Input for this task:
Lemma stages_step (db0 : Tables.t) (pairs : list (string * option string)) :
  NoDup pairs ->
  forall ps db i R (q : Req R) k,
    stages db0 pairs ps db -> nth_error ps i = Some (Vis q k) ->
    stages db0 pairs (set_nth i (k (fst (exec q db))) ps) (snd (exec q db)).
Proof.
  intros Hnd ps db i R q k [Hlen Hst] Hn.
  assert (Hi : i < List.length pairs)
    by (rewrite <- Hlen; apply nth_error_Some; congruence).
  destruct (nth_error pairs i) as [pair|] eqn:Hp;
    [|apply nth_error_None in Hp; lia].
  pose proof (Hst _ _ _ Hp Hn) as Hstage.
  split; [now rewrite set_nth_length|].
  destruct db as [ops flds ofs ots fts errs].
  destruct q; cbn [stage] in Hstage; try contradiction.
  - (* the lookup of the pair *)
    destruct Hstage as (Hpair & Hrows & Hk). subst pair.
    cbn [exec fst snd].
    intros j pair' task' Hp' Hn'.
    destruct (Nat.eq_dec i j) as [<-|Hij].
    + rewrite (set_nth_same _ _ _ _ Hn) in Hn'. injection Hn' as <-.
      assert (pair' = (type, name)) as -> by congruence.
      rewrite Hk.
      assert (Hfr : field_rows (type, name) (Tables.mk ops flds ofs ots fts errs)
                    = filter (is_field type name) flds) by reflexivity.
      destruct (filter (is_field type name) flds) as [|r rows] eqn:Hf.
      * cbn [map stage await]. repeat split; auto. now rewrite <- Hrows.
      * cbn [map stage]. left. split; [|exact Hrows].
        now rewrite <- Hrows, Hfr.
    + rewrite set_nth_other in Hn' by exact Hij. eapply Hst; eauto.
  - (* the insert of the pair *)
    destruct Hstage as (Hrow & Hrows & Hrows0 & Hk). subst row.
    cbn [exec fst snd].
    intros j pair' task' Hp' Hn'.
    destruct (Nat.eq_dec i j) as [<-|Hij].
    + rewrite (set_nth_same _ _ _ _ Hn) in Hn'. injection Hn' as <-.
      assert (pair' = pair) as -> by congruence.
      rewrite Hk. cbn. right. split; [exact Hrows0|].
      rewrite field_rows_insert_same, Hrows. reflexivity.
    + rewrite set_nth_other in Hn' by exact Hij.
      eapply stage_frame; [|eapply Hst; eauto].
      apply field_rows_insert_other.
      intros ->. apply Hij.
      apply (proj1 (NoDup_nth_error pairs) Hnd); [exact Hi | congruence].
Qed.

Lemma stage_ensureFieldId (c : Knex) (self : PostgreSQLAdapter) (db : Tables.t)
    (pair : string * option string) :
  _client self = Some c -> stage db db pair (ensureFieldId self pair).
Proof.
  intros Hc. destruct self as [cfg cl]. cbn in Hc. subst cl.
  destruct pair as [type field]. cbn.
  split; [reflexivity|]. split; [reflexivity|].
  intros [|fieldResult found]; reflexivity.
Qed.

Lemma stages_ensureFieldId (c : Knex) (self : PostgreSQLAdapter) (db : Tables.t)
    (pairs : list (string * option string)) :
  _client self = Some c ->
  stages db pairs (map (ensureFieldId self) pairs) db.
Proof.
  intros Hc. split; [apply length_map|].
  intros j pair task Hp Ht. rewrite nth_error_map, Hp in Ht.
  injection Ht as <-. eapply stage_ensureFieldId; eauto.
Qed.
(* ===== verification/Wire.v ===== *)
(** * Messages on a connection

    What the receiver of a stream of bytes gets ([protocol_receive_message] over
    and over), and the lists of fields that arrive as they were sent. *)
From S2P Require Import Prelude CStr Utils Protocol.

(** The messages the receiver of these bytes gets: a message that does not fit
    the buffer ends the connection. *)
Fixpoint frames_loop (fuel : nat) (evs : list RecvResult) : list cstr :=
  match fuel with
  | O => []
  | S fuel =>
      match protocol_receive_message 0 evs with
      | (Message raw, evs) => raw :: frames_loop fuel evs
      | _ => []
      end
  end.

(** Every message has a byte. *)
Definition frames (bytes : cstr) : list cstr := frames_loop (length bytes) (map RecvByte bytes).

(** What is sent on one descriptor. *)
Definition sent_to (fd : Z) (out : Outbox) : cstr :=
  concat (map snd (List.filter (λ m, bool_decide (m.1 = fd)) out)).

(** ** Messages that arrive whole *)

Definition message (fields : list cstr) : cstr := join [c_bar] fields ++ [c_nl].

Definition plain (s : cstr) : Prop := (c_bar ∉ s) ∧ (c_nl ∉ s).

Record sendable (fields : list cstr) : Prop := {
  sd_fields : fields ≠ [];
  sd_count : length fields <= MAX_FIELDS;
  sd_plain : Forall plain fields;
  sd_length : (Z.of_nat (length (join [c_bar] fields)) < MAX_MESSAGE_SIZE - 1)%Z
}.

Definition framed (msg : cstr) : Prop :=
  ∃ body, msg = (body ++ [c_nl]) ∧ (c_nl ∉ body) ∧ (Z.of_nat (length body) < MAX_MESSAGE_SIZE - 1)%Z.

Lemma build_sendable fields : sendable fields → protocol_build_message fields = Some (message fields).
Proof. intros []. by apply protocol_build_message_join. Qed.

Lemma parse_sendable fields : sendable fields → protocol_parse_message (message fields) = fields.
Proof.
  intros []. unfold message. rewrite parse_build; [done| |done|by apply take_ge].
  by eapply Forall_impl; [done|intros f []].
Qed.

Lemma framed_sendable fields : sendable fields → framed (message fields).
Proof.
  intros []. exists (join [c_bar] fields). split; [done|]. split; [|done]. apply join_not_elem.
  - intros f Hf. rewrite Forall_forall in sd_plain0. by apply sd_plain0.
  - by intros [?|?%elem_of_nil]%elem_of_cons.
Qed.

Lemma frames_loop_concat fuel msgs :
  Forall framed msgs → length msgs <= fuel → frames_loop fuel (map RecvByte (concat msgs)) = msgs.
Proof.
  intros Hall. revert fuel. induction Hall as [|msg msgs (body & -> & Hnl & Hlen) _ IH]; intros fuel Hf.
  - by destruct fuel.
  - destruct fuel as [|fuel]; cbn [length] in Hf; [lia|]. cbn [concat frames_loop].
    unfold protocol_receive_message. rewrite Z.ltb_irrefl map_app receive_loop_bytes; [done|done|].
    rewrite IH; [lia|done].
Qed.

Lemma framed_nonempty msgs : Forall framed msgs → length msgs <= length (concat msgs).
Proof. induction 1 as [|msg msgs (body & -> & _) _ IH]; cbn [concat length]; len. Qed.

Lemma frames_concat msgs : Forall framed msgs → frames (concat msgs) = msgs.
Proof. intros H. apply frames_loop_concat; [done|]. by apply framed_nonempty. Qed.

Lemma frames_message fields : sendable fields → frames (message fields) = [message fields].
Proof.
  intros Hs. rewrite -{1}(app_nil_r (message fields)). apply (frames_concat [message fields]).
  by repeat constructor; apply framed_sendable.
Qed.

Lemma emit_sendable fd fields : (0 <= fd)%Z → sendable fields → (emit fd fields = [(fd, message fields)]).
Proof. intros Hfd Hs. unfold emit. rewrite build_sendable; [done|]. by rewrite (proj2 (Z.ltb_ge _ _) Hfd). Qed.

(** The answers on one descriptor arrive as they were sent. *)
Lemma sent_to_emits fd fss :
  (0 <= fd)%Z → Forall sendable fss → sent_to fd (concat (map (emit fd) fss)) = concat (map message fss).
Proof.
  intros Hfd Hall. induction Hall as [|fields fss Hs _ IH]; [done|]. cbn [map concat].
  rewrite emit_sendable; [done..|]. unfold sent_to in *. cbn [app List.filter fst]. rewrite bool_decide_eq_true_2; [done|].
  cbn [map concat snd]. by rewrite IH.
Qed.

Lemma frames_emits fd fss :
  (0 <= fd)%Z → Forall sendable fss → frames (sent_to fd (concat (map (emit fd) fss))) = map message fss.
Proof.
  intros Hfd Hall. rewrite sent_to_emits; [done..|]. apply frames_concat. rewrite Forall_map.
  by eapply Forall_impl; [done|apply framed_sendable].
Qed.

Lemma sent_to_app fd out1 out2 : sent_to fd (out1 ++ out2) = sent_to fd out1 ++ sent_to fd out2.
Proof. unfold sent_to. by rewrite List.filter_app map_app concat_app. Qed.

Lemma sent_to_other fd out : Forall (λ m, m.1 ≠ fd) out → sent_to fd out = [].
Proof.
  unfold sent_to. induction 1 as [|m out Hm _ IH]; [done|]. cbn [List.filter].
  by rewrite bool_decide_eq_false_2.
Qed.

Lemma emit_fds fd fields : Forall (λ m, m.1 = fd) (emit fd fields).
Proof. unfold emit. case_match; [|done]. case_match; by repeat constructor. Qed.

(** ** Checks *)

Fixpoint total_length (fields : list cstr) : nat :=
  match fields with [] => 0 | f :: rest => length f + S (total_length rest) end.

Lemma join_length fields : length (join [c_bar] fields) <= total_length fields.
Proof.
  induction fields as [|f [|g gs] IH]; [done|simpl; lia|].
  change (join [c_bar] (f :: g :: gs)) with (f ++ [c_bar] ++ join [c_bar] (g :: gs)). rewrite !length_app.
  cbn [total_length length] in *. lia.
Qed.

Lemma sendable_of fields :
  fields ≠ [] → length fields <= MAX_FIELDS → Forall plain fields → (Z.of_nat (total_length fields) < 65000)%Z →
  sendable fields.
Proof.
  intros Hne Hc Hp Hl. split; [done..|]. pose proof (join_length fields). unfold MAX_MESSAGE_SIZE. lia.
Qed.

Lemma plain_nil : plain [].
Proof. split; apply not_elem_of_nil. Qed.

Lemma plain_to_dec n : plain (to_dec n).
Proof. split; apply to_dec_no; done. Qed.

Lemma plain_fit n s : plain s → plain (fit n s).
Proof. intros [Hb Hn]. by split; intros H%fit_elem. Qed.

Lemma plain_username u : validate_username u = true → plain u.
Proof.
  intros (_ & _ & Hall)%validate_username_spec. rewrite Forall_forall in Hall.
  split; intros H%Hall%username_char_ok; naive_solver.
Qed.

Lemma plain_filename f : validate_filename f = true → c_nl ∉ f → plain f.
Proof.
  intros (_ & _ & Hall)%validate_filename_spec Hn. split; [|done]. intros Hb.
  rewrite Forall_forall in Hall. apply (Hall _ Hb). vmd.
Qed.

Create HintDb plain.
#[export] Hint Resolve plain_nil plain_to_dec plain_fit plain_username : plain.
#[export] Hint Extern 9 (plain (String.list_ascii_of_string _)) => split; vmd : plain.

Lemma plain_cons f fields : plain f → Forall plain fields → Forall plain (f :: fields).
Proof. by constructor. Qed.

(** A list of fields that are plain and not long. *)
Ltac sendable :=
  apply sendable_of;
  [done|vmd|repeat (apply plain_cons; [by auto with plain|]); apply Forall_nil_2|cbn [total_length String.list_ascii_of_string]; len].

Work order: Search the listing above for the word "flds", and copy every line that has it.

Written response:
  destruct db as [ops flds ofs ots fts errs].
      assert (Hfr : field_rows (type, name) (Tables.mk ops flds ofs ots fts errs)
                    = filter (is_field type name) flds) by reflexivity.
      destruct (filter (is_field type name) flds) as [|r rows] eqn:Hf.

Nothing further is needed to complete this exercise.